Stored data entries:
• • • • •

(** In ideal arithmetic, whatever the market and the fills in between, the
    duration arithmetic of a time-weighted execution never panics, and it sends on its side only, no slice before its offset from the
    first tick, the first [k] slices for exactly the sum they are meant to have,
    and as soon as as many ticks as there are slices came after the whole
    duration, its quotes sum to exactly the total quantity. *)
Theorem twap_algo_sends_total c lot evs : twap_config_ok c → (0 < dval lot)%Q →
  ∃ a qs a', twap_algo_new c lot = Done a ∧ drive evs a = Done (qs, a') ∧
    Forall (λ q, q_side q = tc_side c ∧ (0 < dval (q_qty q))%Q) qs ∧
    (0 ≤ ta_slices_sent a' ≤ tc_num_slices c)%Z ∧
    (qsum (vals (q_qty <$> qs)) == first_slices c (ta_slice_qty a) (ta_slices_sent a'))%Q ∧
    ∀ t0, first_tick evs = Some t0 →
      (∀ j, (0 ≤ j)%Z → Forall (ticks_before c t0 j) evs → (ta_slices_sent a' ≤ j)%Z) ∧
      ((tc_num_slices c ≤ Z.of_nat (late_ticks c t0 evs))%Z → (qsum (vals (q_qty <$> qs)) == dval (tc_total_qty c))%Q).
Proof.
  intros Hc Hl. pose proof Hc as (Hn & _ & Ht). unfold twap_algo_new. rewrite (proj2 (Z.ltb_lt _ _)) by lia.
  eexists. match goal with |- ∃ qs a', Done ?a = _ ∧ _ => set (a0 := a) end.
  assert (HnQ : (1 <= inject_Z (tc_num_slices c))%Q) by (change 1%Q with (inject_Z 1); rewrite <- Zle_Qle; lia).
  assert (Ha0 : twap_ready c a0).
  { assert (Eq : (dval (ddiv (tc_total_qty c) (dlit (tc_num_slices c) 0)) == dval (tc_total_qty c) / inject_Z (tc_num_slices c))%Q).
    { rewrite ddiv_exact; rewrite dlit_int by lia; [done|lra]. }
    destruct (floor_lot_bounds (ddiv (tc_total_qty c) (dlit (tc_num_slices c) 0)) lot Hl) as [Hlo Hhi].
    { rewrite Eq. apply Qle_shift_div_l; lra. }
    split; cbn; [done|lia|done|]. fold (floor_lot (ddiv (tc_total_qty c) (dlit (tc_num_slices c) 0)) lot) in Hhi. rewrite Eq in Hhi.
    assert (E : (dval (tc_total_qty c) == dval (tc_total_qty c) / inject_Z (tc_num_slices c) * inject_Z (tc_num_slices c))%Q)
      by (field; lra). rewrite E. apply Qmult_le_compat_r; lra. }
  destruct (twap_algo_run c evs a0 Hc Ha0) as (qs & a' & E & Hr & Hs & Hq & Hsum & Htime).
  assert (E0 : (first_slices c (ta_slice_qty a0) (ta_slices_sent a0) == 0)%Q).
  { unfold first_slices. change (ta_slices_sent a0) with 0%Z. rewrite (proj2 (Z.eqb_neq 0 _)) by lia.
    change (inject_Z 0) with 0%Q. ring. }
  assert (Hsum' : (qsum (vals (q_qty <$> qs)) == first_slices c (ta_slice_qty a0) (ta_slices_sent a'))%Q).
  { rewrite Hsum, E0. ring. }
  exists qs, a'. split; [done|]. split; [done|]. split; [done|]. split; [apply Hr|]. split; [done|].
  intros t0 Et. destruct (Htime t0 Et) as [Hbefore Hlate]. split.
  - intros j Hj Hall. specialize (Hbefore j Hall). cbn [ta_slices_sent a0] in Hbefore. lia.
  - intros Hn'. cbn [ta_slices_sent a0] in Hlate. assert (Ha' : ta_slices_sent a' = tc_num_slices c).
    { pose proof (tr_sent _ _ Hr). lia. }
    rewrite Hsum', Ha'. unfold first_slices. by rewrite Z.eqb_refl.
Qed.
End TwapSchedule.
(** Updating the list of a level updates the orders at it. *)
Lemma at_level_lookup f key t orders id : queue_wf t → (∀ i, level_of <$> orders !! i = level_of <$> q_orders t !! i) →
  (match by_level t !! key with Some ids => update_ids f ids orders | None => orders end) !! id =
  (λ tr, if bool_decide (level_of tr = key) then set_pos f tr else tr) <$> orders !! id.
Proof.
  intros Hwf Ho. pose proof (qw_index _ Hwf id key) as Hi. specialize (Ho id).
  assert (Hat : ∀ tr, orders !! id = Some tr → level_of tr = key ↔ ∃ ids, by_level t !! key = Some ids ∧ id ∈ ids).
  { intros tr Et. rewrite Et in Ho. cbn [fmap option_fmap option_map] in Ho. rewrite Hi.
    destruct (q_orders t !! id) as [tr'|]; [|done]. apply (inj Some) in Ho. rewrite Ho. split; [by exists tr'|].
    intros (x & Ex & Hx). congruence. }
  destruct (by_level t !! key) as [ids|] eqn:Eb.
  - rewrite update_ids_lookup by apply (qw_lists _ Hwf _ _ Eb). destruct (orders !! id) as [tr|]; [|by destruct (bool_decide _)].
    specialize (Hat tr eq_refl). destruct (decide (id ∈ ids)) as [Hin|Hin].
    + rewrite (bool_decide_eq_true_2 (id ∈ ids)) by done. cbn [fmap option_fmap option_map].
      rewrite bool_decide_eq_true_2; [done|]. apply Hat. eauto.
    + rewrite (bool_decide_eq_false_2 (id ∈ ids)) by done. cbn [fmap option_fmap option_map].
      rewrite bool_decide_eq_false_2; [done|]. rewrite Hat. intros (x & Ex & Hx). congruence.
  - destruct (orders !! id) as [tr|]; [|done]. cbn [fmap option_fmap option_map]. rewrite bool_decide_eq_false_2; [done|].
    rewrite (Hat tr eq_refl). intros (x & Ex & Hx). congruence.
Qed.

• • • • •

Please copy the lines above from the line with "((tc_num_slices c ≤" up to and including the line with "by (field; lra).", exactly as written and with nothing else.

◆ RESPONSE TO THE TASK
      ((tc_num_slices c ≤ Z.of_nat (late_ticks c t0 evs))%Z → (qsum (vals (q_qty <$> qs)) == dval (tc_total_qty c))%Q).
Proof.
  intros Hc Hl. pose proof Hc as (Hn & _ & Ht). unfold twap_algo_new. rewrite (proj2 (Z.ltb_lt _ _)) by lia.
  eexists. match goal with |- ∃ qs a', Done ?a = _ ∧ _ => set (a0 := a) end.
  assert (HnQ : (1 <= inject_Z (tc_num_slices c))%Q) by (change 1%Q with (inject_Z 1); rewrite <- Zle_Qle; lia).
  assert (Ha0 : twap_ready c a0).
  { assert (Eq : (dval (ddiv (tc_total_qty c) (dlit (tc_num_slices c) 0)) == dval (tc_total_qty c) / inject_Z (tc_num_slices c))%Q).
    { rewrite ddiv_exact; rewrite dlit_int by lia; [done|lra]. }
    destruct (floor_lot_bounds (ddiv (tc_total_qty c) (dlit (tc_num_slices c) 0)) lot Hl) as [Hlo Hhi].
    { rewrite Eq. apply Qle_shift_div_l; lra. }
    split; cbn; [done|lia|done|]. fold (floor_lot (ddiv (tc_total_qty c) (dlit (tc_num_slices c) 0)) lot) in Hhi. rewrite Eq in Hhi.
    assert (E : (dval (tc_total_qty c) == dval (tc_total_qty c) / inject_Z (tc_num_slices c) * inject_Z (tc_num_slices c))%Q)
      by (field; lra). rewrite E. apply Qmult_le_compat_r; lra. }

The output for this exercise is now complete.